Texto de la resolucion
TRIBUNAL CONSTITUCIONAL PLURINACIONAL
SENTENCIA CONSTITUCIONAL PLURINACIONAL 2496/2012
Sucre, 3 de diciembre de 2012
SALA SEGUNDA
Magistrado Relator: Tata Gualberto Cusi Mamani
Acción de amparo constitucional
Expediente: 01915-2012-04-AAC
Departamento: Pando
En revisión la Resolución de 4 de octubre de 2012, cursante de fs. 90 a 91 vta., pronunciada dentro de la acción de amparo constitucional interpuesta por Aida Orellana Lima contra Rolando Inda Salinas.

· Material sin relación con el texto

(* ===== verification/CString.v ===== *)
(** * lib/string.cpp: the freestanding C string library

    A [char*] is the list of bytes from the pointer to the end of the object it
    points into; a byte is a [Z] in [0, 256), read as a signed [char] with [i8]
    where the code compares [char]s.  A read or a write outside the object is
    [None]. *)
From S2P Require Import Prelude.

Definition c_nul : Z := 0.
Definition ch_space : Z := 32.
Definition ch_plus : Z := 43.
Definition ch_minus : Z := 45.
Definition ch_0 : Z := 48.
Definition ch_9 : Z := 57.
Definition ch_A : Z := 65.

(** ** reverse_string *)

(** The [while (start < end)] loop; [end] decreases, so [fuel] is a bound on
    [end - start]. *)
Fixpoint reverse_loop (fuel : nat) (str : list Z) (st en : Z)
  : option (list Z) :=
  if st <? en then
    match fuel with
    | O => None
    | S f =>
        temp ← zget str st;
        e ← zget str en;
        str1 ← zset str st e;
        str2 ← zset str1 en temp;
        reverse_loop f str2 (st + 1) (en - 1)
    end
  else Some str.
Definition reverse_string (str : list Z) (length : Z) : option (list Z) :=
  reverse_loop (Z.to_nat length) str 0 (length - 1).

(** ** itoa *)

(** The character the loop stores for one remainder. *)
Definition digit_char (remainder : Z) : Z :=
  if remainder >? 9 then u8 ((remainder - 10) + ch_A) else u8 (remainder + ch_0).

(** [while (num != 0)] of [itoa(unsigned int, ...)]: every round stores one
    byte at a new index, so it runs at most once per byte of the buffer and
    once more to leave; [base] is converted to unsigned by the division. *)
Fixpoint itoa_u_loop (fuel : nat) (num : Z) (str : list Z) (i base : Z)
  : option (list Z * Z) :=
  if num =? 0 then Some (str, i) else
  match fuel with
  | O => None
  | S f =>
      if u32 base =? 0 then None else
      let remainder := i32 (num mod u32 base) in
      str' ← zset str i (digit_char remainder);
      itoa_u_loop f (num / u32 base) str' (i + 1) base
  end.

(** [void itoa(unsigned int num, char *str, int base)] *)
Definition itoa_u (num : Z) (str : list Z) (base : Z) : option (list Z) :=
  if num =? 0 then
    str1 ← zset str 0 ch_0;
    zset str1 1 c_nul
  else
    '(str1, i) ← itoa_u_loop (S (length str)) num str 0 base;
    str2 ← zset str1 i c_nul;
    reverse_string str2 i.

(** The same loop of [itoa(int, ...)], with the truncating signed division. *)
Fixpoint itoa_i_loop (fuel : nat) (num : Z) (str : list Z) (i base : Z)
  : option (list Z * Z) :=
  if num =? 0 then Some (str, i) else
  match fuel with
  | O => None
  | S f =>
      if base =? 0 then None else
      let remainder := Z.rem num base in
      str' ← zset str i (digit_char remainder);
      itoa_i_loop f (i32 (Z.quot num base)) str' (i + 1) base
  end.

(** [void itoa(int num, char *str, int base)]; [-num] wraps at 32 bits. *)
Definition itoa_i (num : Z) (str : list Z) (base : Z) : option (list Z) :=
  if num =? 0 then
    str1 ← zset str 0 ch_0;
    zset str1 1 c_nul
  else
    let is_negative := (num <? 0) && (base =? 10) in
    let num := if is_negative then i32 (- num) else num in
    '(str1, i) ← itoa_i_loop (S (length str)) num str 0 base;
    '(str2, i) ← (if is_negative
                  then s ← zset str1 i ch_minus; Some (s, i + 1)
                  else Some (str1, i));
    str3 ← zset str2 i c_nul;
    reverse_string str3 i.

(** ** atoi *)
Fixpoint skip_spaces (str : list Z) : list Z :=
  match str with
  | c :: rest => if c =? ch_space then skip_spaces rest else str
  | [] => []
  end.

(** [while (str[i] >= '0' && str[i] <= '9')] with [char] signed. *)
Fixpoint atoi_digits (str : list Z) (res : Z) : option Z :=
  match str with
  | [] => None
  | c :: rest =>
      if (ch_0 <=? i8 c) && (i8 c <=? ch_9)
      then atoi_digits rest (i32 (i32 (res * 10) + (i8 c - ch_0)))
      else Some res
  end.
Lemma page_index_range x : 0 <= x < 4294967296 -> 0 <= x / PAGE_SIZE < MAX_PAGES.
Proof. unfold PAGE_SIZE, MAX_PAGES. intros. Z.to_euclidean_division_equations; lia. Qed.

Lemma pmm_mark_region_used_spec p base length :
  pmm_wf p -> 0 <= base < 4294967296 ->
  exists p', pmm_mark_region_used p base length = Some p' /\ pmm_wf p' /\
    total_memory_pages p' = total_memory_pages p /\
    forall j, page_used p' j = page_used p j ||
      (in_used_region base length j && (j <? total_memory_pages p)).
Proof.
  intros Hp Hb. pose proof (page_index_range base Hb).
  pose proof (page_index_range _ (u32_range (length + PAGE_SIZE - 1))).
  unfold pmm_mark_region_used.
  destruct (set_pages_spec (Z.to_nat (u32 (length + PAGE_SIZE - 1) / PAGE_SIZE)) p
              (base / PAGE_SIZE) 0 Hp) as (p' & H1 & H2 & H3 & H4);
    [lia|lia|unfold MAX_PAGES in *; lia|].
  exists p'. split_and!; try done. intros j. rewrite H4. unfold in_used_region.
  rewrite Z2Nat.id, Z.add_0_r by lia. done.
Qed.

Lemma pmm_mark_region_free_spec p base length :
  pmm_wf p ->
  exists p', pmm_mark_region_free p base length = Some p' /\ pmm_wf p' /\
    total_memory_pages p' = total_memory_pages p /\
    forall j, page_used p' j = page_used p j &&
      negb (in_free_region base length j && (j <? total_memory_pages p)).
Proof.
  intros Hp. pose proof (page_index_range _ (u32_range (base + PAGE_SIZE - 1))).
  unfold pmm_mark_region_free.
  destruct (unset_pages_spec (Z.to_nat (u32 (base + length) / PAGE_SIZE -
     u32 (base + PAGE_SIZE - 1) / PAGE_SIZE)) p _ Hp (proj1 H)) as (p' & H1 & H2 & H3 & H4).
  exists p'. split_and!; try done. intros j. rewrite H4. unfold in_free_region. lia.
Qed.

(** ** Initialisation *)
Section InitSpec.
Context (mmap_at : Z -> multiboot_mmap_entry) (kernel_end : Z).
(* ===== verification/Heap.v ===== *)
(** * mm/heap.cpp: the kernel heap

    The headers the allocator reads and writes are a map from address to
    [block_header]; a read of an address with no header is [None].  A header
    left behind inside a block by a merge stays in the map, as it stays in
    memory.  The physical and virtual memory managers are reached through the
    interface [PageProvider]. *)
From S2P Require Import Prelude.

Definition HEAP_START : Z := 0xC0000000.
Definition HEAP_INITIAL_SIZE : Z := 0x1000.
Definition HEAP_MAX_ADDR : Z := 0xE0000000.
Definition HEAP_PAGE : Z := 4096.
Definition HEADER : Z := 16. (* sizeof(block_header) *)
Definition PAGE_RW_FLAGS : Z := 3. (* PAGE_PRESENT | PAGE_RW *)

(** What the heap needs of mm/pmm.cpp and mm/vmm.cpp: [pmm_alloc_page()] (0
    when memory is exhausted) and [vmm_map_page(virt, phys, flags)]. *)
Class PageProvider (S : Type) := {
  provide_page : S -> option (Z * S);
  map_page : S -> Z -> Z -> Z -> option S;
}.
(** The contract: under an invariant of the provider, both calls return. *)
Class PageProviderOk (S : Type) `{PageProvider S} := {
  provider_inv : S -> Prop;
  provide_page_ok : forall s, provider_inv s ->
    exists a s', provide_page s = Some (a, s') /\ provider_inv s';
  map_page_ok : forall s virt phys s0,
    provide_page s0 = Some (phys, s) -> phys <> 0 -> provider_inv s ->
    HEAP_START <= virt < HEAP_MAX_ADDR ->
    exists s', map_page s virt phys PAGE_RW_FLAGS = Some s' /\ provider_inv s';
}.

Record block_header := mk_block {
  b_size : Z;
  b_is_free : bool;
  b_next : Z;
  b_prev : Z;
}.
Definition set_b_size v b := mk_block v (b_is_free b) (b_next b) (b_prev b).
Definition set_b_is_free v b := mk_block (b_size b) v (b_next b) (b_prev b).
Definition set_b_next v b := mk_block (b_size b) (b_is_free b) v (b_prev b).
Definition set_b_prev v b := mk_block (b_size b) (b_is_free b) (b_next b) v.
(** ** is_block_used and find_free_data_block *)
Lemma block_used_from_spec d N T B b (Hv : view d N T B) n : forall sec,
  1 <= sec -> sec + Z.of_nat n = 17 ->
  exists r, block_used_from n d sec b = Some r /\
    (r = true <-> exists i, (sec - 1) * 4 <= i < 64 /\ inode_uses b (T i) = true).
Proof.
  induction n as [|n IH]; intros sec Hs Hn; cbn [block_used_from].
  { exists false. split; [done|]. split; [done|]. intros (i & Hi & _). lia. }
  destruct (inode_sector_view _ _ _ _ sec Hv ltac:(lia)) as (s & -> & Hl).
  cbn [mbind option_bind]. rewrite Hl. cbn [existsb].
  destruct (IH (sec + 1) ltac:(lia) ltac:(lia)) as (r & -> & Hr).
  match goal with |- context [if ?x then _ else _] => destruct x eqn:E end.
  - exists true. split; [done|]. split; [|done]. intros _.
    rewrite !orb_true_iff in E. destruct E as [E|[E|[E|[E|E]]]]; [..|done];
      (eexists; split; [|exact E]; lia).
  - exists r. split; [done|]. rewrite Hr. rewrite !orb_false_iff in E.
    destruct E as (E0 & E1 & E2 & E3 & _). split; intros (i & Hi & Hu).
    + exists i. split; [lia|done].
    + exists i. split; [|done].
      destruct (decide ((sec + 1 - 1) * 4 <= i)); [lia|].
      assert (i = (sec - 1) * 4 \/ i = (sec - 1) * 4 + 1 \/ i = (sec - 1) * 4 + 2 \/
              i = (sec - 1) * 4 + 3) as [-> | [-> | [-> | ->]]] by lia; congruence.
Qed.
Lemma is_block_used_spec d N T B b :
  view d N T B ->
  exists r, is_block_used d b = Some r /\ (r = true <-> block_in_use T b).
Proof.
  intros Hv. apply (block_used_from_spec d N T B b Hv 16 1); lia.
Qed.

(** The blocks the 64 inodes name: 1920 of them. *)
Definition all_blocks (T : inode_table) : list Z :=
  concat ((fun i => i_blocks (T i)) <$> seqZ 0 64).
Lemma all_blocks_length d N T B : view d N T B -> length (all_blocks T) = 1920%nat.
Proof.
  intros Hv. unfold all_blocks.
  assert (HF : Forall (fun i => length (i_blocks (T i)) = 30%nat) (seqZ 0 64)).
  { apply Forall_forall. intros i Hi%elem_of_seqZ.
    destruct (v_inode _ _ _ _ Hv i) as [_ Hok]; [lia|]. apply Hok. }
  change 1920%nat with (30 * length (seqZ 0 64))%nat.
  induction HF as [|i l Hi _ IH]; [done|].
  rewrite fmap_cons, concat_cons, length_app, IH, Hi. simpl length. lia.
Qed.
Lemma in_use_all_blocks T b : block_in_use T b -> b ∈ all_blocks T.
Proof.
  intros (i & Hi & [_ Hb]%inode_uses_spec). unfold all_blocks.
  apply list_elem_of_In, in_concat. exists (i_blocks (T i)).
  split; [|by apply list_elem_of_In]. apply list_elem_of_In, list_elem_of_fmap.
  exists i. split; [done|]. apply elem_of_seqZ. lia.
Qed.

(** Pigeonhole: the blocks from 17 on cannot all be in use for 1921 of them. *)
Lemma in_use_bound d N T B c :
  view d N T B -> 17 <= c -> (forall b, 17 <= b < c -> block_in_use T b) -> c <= 17 + 1920.
Proof.
  intros Hv Hc Hall.
  assert (Hle : (length (seqZ 17 (c - 17)) <= length (all_blocks T))%nat).
  { apply NoDup_incl_length.
    - apply NoDup_ListNoDup, NoDup_seqZ.
    - intros b Hb. apply list_elem_of_In. apply in_use_all_blocks, Hall.
      apply list_elem_of_In, elem_of_seqZ in Hb. lia. }
  rewrite (all_blocks_length d N T B Hv), length_seqZ in Hle. lia.
Qed.

Lemma find_free_block_spec d N T B (Hv : view d N T B) fuel : forall c,
  17 <= c -> (forall b, 17 <= b < c -> block_in_use T b) ->
  17 + 1920 <= c + Z.of_nat fuel ->
  exists r, find_free_block fuel d c = Some r /\ c <= r <= 17 + 1920 /\
    ~ block_in_use T r /\ forall b, 17 <= b < r -> block_in_use T b.
Proof.
  induction fuel as [|n IH]; intros c Hc Hall Hf; cbn [find_free_block];
    destruct (is_block_used_spec d N T B c Hv) as (u & -> & Hu); cbn [mbind option_bind];
    pose proof (in_use_bound d N T B c Hv Hc Hall) as Hb; destruct u.
  2,4: exists c; split; [done|]; split; [lia|]; split; [|done];
       intros Hx; apply Hu in Hx; done.
  - exfalso. assert (c + 1 <= 17 + 1920); [|lia].
    apply (in_use_bound d N T B (c + 1) Hv); [lia|]. intros b Hb'.
    destruct (decide (b = c)) as [->|]; [by apply Hu|apply Hall; lia].
  - rewrite u32_small by lia.
    destruct (IH (c + 1)) as (r & -> & Hr & Hnu & Hr'); [lia| |lia|].
    + intros b Hb'. destruct (decide (b = c)) as [->|]; [by apply Hu|apply Hall; lia].
    + exists r. split; [done|]. split; [lia|]. done.
Qed.

Lemma find_free_data_block_spec (f : fs D) N T B :
  view (dev f) N T B -> data_block_start (sb f) = 17 ->
  exists r, find_free_data_block f = Some r /\ 17 <= r <= 1937 /\
    ~ block_in_use T r /\ forall b, 17 <= b < r -> block_in_use T b.
Proof.
  intros Hv Hs. unfold find_free_data_block. rewrite Hs.
  pose proof (v_big _ _ _ _ Hv). unfold MIN_SECTORS in *.
  destruct (find_free_block_spec (dev f) N T B Hv 1920 17) as (r & -> & Hr & Hnu & Hall);
    [lia|intros; lia|lia|].
  exists r. split_and!; try done; lia.
Qed.
End Search.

I. ANTECEDENTES CON RELEVANCIA JURÍDICA
I.1. Contenido de la demanda
Por memorial presentado el 1 de octubre de 2012, cursante de fs. 30 a 31 y vta., la accionante expone los siguientes fundamentos de hecho y de derecho:
I.1.1. Hechos que motivan la acción
El 2 de enero de 2002, la que en vida fue su madre, adquirió un lote de terreno ubicado en la zona “La Eureka”, Distrito 40, manzana 80, predio 001, de 1502,32 m2 de superficie. En calidad de legítima heredera, saneó los documentos, los inscribió en Derechos Reales (DD.RR.), bajo la matrícula Folio Real 9.01.1.01.0012672, pagando los impuestos de los últimos cinco años, realizando constantemente mantenimiento y mejoras en el predio, como se advierte en las fotografías tomadas por el funcionario policial de turno. Empero, el 3 de agosto de 2012, cuando fue a realizar la limpieza del terreno, se encontró con la sorpresa de que su lote estaba cercado con “ripa de madera” y una construcción de maderas viejas, motivo por el cual denunció el hecho ante la Fuerza Especial de Lucha contra el Crimen (FELCC), donde se enteró que Rolando Inda Salinas, ahora demandado, pretendía habitar en la construcción.reciente, sin tener documentos que acrediten su derecho propietario, quien con
conducta violenta, insultos y amenazas pidió que se fueran antes de que llame
a los vecinos; por lo que con la finalidad de obtener una protección inmediata,
antes de que se consolide ese acto ilegal, acude a la vía constitucional,
denunciando que el demandado está acostumbrado a invadir terrenos ajenos,
para posteriormente iniciar demandas de usucapión, “sin que se enteren los
propietarios”.
I.1.2. Derechos supuestamente vulnerados
La accionante estima lesionados sus derechos a la propiedad privada y a la
“seguridad jurídica”; citando al efecto los arts. 56.I y II, 115 y 128 de la
Constitución Política del Estado (CPE).
I.1.3. Petitorio
Solicita se conceda la tutela, resolviendo la desocupación inmediata de su
inmueble, con intervención de la fuerza pública de ser necesario;
adicionalmente se imponga el resarcimiento de daños y perjuicios.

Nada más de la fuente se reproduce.